Saved entries
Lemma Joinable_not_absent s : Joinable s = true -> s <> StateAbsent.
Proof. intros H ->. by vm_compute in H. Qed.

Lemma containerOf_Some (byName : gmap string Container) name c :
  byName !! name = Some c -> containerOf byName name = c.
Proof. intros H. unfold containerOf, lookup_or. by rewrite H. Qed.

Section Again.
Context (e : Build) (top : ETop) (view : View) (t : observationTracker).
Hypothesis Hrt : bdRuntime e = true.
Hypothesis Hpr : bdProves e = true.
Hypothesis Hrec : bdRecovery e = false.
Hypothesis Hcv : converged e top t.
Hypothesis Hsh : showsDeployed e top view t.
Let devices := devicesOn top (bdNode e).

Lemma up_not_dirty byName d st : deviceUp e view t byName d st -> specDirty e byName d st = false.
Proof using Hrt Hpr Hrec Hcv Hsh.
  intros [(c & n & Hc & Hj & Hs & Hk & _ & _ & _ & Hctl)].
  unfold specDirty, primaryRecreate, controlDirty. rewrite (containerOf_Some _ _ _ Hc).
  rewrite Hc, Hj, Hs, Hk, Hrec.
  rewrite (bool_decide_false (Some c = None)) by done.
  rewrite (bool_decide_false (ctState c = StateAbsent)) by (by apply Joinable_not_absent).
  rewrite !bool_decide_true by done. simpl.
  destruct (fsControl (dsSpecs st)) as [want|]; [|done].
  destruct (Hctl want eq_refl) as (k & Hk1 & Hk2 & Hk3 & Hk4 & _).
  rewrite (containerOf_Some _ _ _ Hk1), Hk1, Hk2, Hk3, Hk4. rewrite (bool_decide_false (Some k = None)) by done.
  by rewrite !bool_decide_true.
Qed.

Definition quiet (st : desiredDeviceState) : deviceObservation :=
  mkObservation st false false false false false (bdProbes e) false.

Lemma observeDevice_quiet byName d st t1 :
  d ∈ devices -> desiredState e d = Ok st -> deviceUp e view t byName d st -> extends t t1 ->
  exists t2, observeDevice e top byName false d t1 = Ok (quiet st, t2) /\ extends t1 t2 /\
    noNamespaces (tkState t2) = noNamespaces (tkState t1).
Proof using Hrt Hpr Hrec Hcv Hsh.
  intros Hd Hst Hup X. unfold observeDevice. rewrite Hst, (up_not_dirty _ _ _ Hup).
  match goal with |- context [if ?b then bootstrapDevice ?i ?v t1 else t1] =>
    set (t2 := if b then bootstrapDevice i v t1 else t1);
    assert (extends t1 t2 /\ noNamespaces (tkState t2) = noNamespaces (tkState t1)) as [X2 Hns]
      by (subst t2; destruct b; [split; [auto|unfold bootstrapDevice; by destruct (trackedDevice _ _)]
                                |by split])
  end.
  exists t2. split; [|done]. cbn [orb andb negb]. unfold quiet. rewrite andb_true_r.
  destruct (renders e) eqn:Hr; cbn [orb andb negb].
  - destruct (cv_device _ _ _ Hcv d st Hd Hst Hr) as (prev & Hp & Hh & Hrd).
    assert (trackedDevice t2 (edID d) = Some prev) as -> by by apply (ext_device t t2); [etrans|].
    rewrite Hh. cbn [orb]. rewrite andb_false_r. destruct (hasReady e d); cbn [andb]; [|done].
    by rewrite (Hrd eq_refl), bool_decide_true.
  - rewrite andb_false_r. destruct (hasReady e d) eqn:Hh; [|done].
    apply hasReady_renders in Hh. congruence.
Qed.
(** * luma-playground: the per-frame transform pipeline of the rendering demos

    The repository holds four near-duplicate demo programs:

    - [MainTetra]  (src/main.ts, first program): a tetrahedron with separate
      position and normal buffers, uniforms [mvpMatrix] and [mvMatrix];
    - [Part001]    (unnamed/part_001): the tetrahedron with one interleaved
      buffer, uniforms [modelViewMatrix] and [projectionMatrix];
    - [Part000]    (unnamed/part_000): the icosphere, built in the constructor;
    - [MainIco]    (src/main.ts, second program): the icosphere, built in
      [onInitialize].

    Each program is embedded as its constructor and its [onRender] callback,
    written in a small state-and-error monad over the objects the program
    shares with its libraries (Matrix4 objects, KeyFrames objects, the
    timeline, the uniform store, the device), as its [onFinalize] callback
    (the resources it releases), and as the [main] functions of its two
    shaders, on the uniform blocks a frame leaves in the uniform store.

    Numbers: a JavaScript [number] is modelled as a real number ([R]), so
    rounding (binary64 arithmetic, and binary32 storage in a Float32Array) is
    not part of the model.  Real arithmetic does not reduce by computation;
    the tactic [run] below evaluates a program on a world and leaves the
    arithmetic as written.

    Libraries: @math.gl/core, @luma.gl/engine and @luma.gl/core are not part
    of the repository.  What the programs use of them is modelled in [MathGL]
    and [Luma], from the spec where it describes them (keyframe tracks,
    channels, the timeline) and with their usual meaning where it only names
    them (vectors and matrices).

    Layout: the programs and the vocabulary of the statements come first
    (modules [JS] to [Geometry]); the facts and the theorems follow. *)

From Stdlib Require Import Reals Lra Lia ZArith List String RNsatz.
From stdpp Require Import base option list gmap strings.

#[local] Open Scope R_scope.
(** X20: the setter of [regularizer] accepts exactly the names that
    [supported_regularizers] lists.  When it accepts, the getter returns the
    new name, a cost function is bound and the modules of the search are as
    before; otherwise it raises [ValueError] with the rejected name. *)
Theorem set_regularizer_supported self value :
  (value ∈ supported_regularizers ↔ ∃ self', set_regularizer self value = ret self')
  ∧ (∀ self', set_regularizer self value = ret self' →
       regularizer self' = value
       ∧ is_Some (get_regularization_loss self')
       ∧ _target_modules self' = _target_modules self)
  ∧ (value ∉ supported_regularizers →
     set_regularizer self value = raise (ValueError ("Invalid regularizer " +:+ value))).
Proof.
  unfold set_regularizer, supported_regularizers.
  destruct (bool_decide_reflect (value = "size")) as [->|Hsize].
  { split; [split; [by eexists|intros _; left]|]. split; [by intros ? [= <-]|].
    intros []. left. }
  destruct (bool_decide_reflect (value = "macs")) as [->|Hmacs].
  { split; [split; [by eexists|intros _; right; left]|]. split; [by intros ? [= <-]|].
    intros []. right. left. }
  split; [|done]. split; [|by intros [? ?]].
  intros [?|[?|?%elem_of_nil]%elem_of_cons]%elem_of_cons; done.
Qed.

> Task brief
Look above for the line containing "noNamespaces (tkState t2) = noNamespaces (tkState t1)." and the line containing "(** * luma-playground: the". Transcribe both, with the lines between them, exactly.

> Task solution
    noNamespaces (tkState t2) = noNamespaces (tkState t1).
Proof using Hrt Hpr Hrec Hcv Hsh.
  intros Hd Hst Hup X. unfold observeDevice. rewrite Hst, (up_not_dirty _ _ _ Hup).
  match goal with |- context [if ?b then bootstrapDevice ?i ?v t1 else t1] =>
    set (t2 := if b then bootstrapDevice i v t1 else t1);
    assert (extends t1 t2 /\ noNamespaces (tkState t2) = noNamespaces (tkState t1)) as [X2 Hns]
      by (subst t2; destruct b; [split; [auto|unfold bootstrapDevice; by destruct (trackedDevice _ _)]
                                |by split])
  end.
  exists t2. split; [|done]. cbn [orb andb negb]. unfold quiet. rewrite andb_true_r.
  destruct (renders e) eqn:Hr; cbn [orb andb negb].
  - destruct (cv_device _ _ _ Hcv d st Hd Hst Hr) as (prev & Hp & Hh & Hrd).
    assert (trackedDevice t2 (edID d) = Some prev) as -> by by apply (ext_device t t2); [etrans|].
    rewrite Hh. cbn [orb]. rewrite andb_false_r. destruct (hasReady e d); cbn [andb]; [|done].
    by rewrite (Hrd eq_refl), bool_decide_true.
  - rewrite andb_false_r. destruct (hasReady e d) eqn:Hh; [|done].
    apply hasReady_renders in Hh. congruence.
Qed.
(** * luma-playground: the per-frame transform pipeline of the rendering demos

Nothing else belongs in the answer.